The region (Bengo province, north of Luanda and next to the Dande river) was chosen for the development of the free trade zone because there are already anchor projects, namely the ocean terminal, which is being developed by Sonangol, and a ceramics production industry of Chinese origin, which occupies 400 hectares.
In the previous qualification contest “the candidates must demonstrate that they have the technical and financial qualification to develop projects with this dimension,” said Joaquim Piedade.
“We have competitors, mostly national, and also foreigners,” he said, adding that the nationals are looking for international partners for joint investments in the free trade zone.
As for the industrial hub, the goal is to attract four priority sectors: automotive, food, renewable energy, and construction materials.
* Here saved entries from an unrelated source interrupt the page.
(** * WebAudioMixer: a shallow embedding of the Emscripten audio mixer

    Source files embedded here:
    - [src/openrct2-ui/audio/WebAudioMixer.h]   (class [WebAudioMixer])
    - [src/openrct2-ui/audio/WebAudioMixer.cpp] (class [WebAudioChannel] and
      the mixer's member functions)

    Conventions.
    - [int32_t] values are integers of [Z]; the increment of the channel-id
      counter and the narrowing cast of the frame count have their 32-bit
      wrap-around written out ([wrap32]).
    - [float] and [double] values are real numbers of [R]: rounding is not
      modelled.  The one quotient whose divisor comes from a captured
      format is kept in the type [double], which has the IEEE results of a
      division by zero as separate constructors.
    - Channel objects live in a store ([heap]) and are named by their
      address ([handle]); the live collection, the registry and the
      application all refer to the same object.
    - Every member function returns the new world and the list of events it
      produced: the calls into the JavaScript backend, the acquisition and
      release of [_mutex], and the mutations of [_channels] and
      [_channelMap]. *)

From Stdlib Require Import ZArith Reals Lra Lia.
From Stdlib.Strings Require Import Byte.
From stdpp Require Import base list gmap.

Open Scope Z_scope.
Lemma level_records_well_formed (u : string) (items : list (string * skills_json)) rs :
  level_records u items = Ok rs -> Forall (well_formed u) rs.
Proof.
  revert rs. induction items as [|[level_raw skills] items IH]; simpl; intros rs.
  - intros [= <-]. constructor.
  - destruct (match skills with
              | SkillList l => skill_records (normalize_level level_raw) u l
              | SkillsNotList => Ok []
              end) as [here|] eqn:E; simpl; [|discriminate].
    destruct (level_records u items) as [more|]; simpl; [|discriminate].
    intros [= <-]. apply Forall_app. split; [|now apply IH].
    destruct skills as [l|].
    + eapply skill_records_well_formed; [|exact E]. apply normalize_level_spec.
    + injection E as <-. constructor.
Qed.

Lemma skill_le_total (a b : SkillRecord * Z) : skill_le a b = true \/ skill_le b a = true.
Proof.
  unfold skill_le.
  rewrite !orb_true_iff, !andb_true_iff, !Z.ltb_lt, !Z.eqb_eq, !Z.leb_le. lia.
Qed.

Lemma skill_le_trans (a b c : SkillRecord * Z) :
  skill_le a b = true -> skill_le b c = true -> skill_le a c = true.
Proof.
  unfold skill_le.
  rewrite !orb_true_iff, !andb_true_iff, !Z.ltb_lt, !Z.eqb_eq, !Z.leb_le. lia.
Qed.

Lemma skill_le_order (u : string) (a b : SkillRecord * Z) :
  well_formed u a -> well_formed u b -> skill_le a b = true -> skill_order (fst a) (fst b).
Proof.
  intros (_ & Ha & _) (_ & Hb & _). unfold skill_le, skill_order.
  rewrite !orb_true_iff, !andb_true_iff, !Z.ltb_lt, !Z.eqb_eq, !Z.leb_le. lia.
Qed.

Lemma StronglySorted_map {A B} (f : A -> B) (R : A -> A -> Prop) (R' : B -> B -> Prop)
      (P : A -> Prop) (l : list A) :
  (forall a b, P a -> P b -> R a b -> R' (f a) (f b)) ->
  Forall P l -> StronglySorted R l -> StronglySorted R' (map f l).
Proof.
  intros HR HP HS. induction HS as [|a l HS IH Ha]; simpl; [constructor|].
  apply Forall_cons in HP as [Pa Pl].
  constructor; [now apply IH|].
  apply Forall_map. rewrite Forall_forall in *. intros b Hb. apply HR; auto.
Qed.

(** the table a parsed document yields *)
Lemma get_skill_table_json api (sv : sorter) (u : string) items records :
  sorts sv ->
  api (skill_url u) = Json (Levels items) ->
  level_records u items = Ok records ->
  exists df, get_skill_table api sv u = Ok (df, [])
             /\ Permutation df (map fst records)
             /\ StronglySorted skill_order df.
Proof.
  intros Hsv Hapi Hrec. unfold get_skill_table, get_skill_table_try.
  rewrite Hapi, Hrec. simpl.
  destruct records as [|r records]; [exists []; repeat split; constructor|].
  destruct (Hsv _ skill_le (r :: records) skill_le_total skill_le_trans) as [Hp Hs].
  eexists. split; [reflexivity|]. split; [now apply Permutation_map|].
  apply (StronglySorted_map fst (fun x y => skill_le x y = true) skill_order (well_formed u));
    [apply skill_le_order| |exact Hs].
  eapply Permutation_Forall; [symmetry; exact Hp|].
  eapply level_records_well_formed; eauto.
Qed.

Lemma get_skill_table_cases api (sv : sorter) (u : string) df msgs :
  get_skill_table api sv u = Ok (df, msgs) ->
  (df = [] /\ msgs = [StError ("Skill error (" +:+ u +:+ ")")])
  \/ exists items records,
       api (skill_url u) = Json (Levels items) /\ level_records u items = Ok records.
Proof.
  unfold get_skill_table, get_skill_table_try.
  destruct (api (skill_url u)) as [| | |[items|]]; try (intros [= <- <-]; now left).
  destruct (level_records u items) as [records|] eqn:E; simpl;
    [|intros [= <- <-]; now left].
  intros _. right. eauto.
Qed.


(** C5: the table of the skill fetcher is sorted by level rank, Advanced
    (rank 0) before Intermediate (1) before Fundamental (2), and within a
    level by problems solved, larger first; it holds the records of the
    document and no others. *)
Theorem skill_table_sorted api (sv : sorter) (u : string) :
  sorts sv ->
  level_sort "Advanced" < level_sort "Intermediate" < level_sort "Fundamental"
  /\ (forall df msgs,
         get_skill_table api sv u = Ok (df, msgs) -> StronglySorted skill_order df)
  /\ (forall items records,
         api (skill_url u) = Json (Levels items) ->
         level_records u items = Ok records ->
         exists df, get_skill_table api sv u = Ok (df, [])
                    /\ Permutation df (map fst records)).
Proof.
  intros Hsv. split; [split; reflexivity|]. split.
  - intros df msgs H.
    destruct (get_skill_table_cases _ _ _ _ _ H) as [[-> _]|(items & records & Hapi & Hrec)];
      [constructor|].
    destruct (get_skill_table_json _ _ _ _ _ Hsv Hapi Hrec) as (df' & E & _ & Hs).
    rewrite E in H. now injection H as <- _.
  - intros items records Hapi Hrec.
    destruct (get_skill_table_json _ _ _ _ _ Hsv Hapi Hrec) as (df & E & Hp & _). eauto.
Qed.

(** ** The leaderboard *)

Lemma total_ge_total (a b : Z * Row) : total_ge a b = true \/ total_ge b a = true.
Proof. unfold total_ge. rewrite !Z.leb_le. lia. Qed.

Lemma total_ge_trans (a b c : Z * Row) :
  total_ge a b = true -> total_ge b c = true -> total_ge a c = true.
Proof. unfold total_ge. rewrite !Z.leb_le. lia. Qed.

Lemma with_totals_keyed (rs : list Row) (keyed : list (Z * Row)) :
  with_totals rs = Some keyed ->
  map snd keyed = rs /\ Forall (fun kr => Total_Solved (snd kr) = VInt (fst kr)) keyed.
Proof.
  unfold with_totals. intros H. apply mapM_Some in H.
  induction H as [|r kr rs keyed Hr _ [IH1 IH2]]; simpl; [split; constructor|].
  unfold total_solved in Hr. destruct (Total_Solved r) eqn:E; try discriminate.
  injection Hr as <-. simpl. split; [now f_equal|]. now constructor.
Qed.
The SDBD official said they are currently focused on resolving administrative issues, namely those related to the special regimes provided for in the free zone
“Only the tax regime has been approved, we still have to deal with the foreign exchange regime, the migration regime, the labor regime, and others that support the investors that are in the free zone,” he said, stressing that the project is now being presented to the national and international community.
He also said that an “investor’s window” will be created with all the necessary services to respond to bureaucratic issues, whose headquarters will be implanted in the Dande region.
Joaquim Piedade predicts that it will be implemented in 2025, when the execution of several infrastructures will already be underway.
“If we have the investors for the maritime port terminal, which will be the main means of flow, this will automatically precipitate the advance of the whole project of execution of the work,” whose first phase should be concluded in 2027.
On the issue of accessibility and energy and water supply, issues raised during the debate in which the project was presented, Joaquim Piedade said that SDBD is thinking about alternatives.
One of the possibilities is the rehabilitation and concession of a national road whose investment would be made profitable through the payment of tolls.
“We have in our portfolio a concrete proposal, which supposes an investment of more than 13 million dollars, and is being discussed,” indicated the president of SDBS, adding that it would be a public-private partnership.
“The difference in this project is this: to be able to attract the private sector to investments that are traditionally made by the State”, Joaquim Piedade emphasized, adding that 30 + 25 year contracts are on the table, in the case of infrastructures, to recover the investment.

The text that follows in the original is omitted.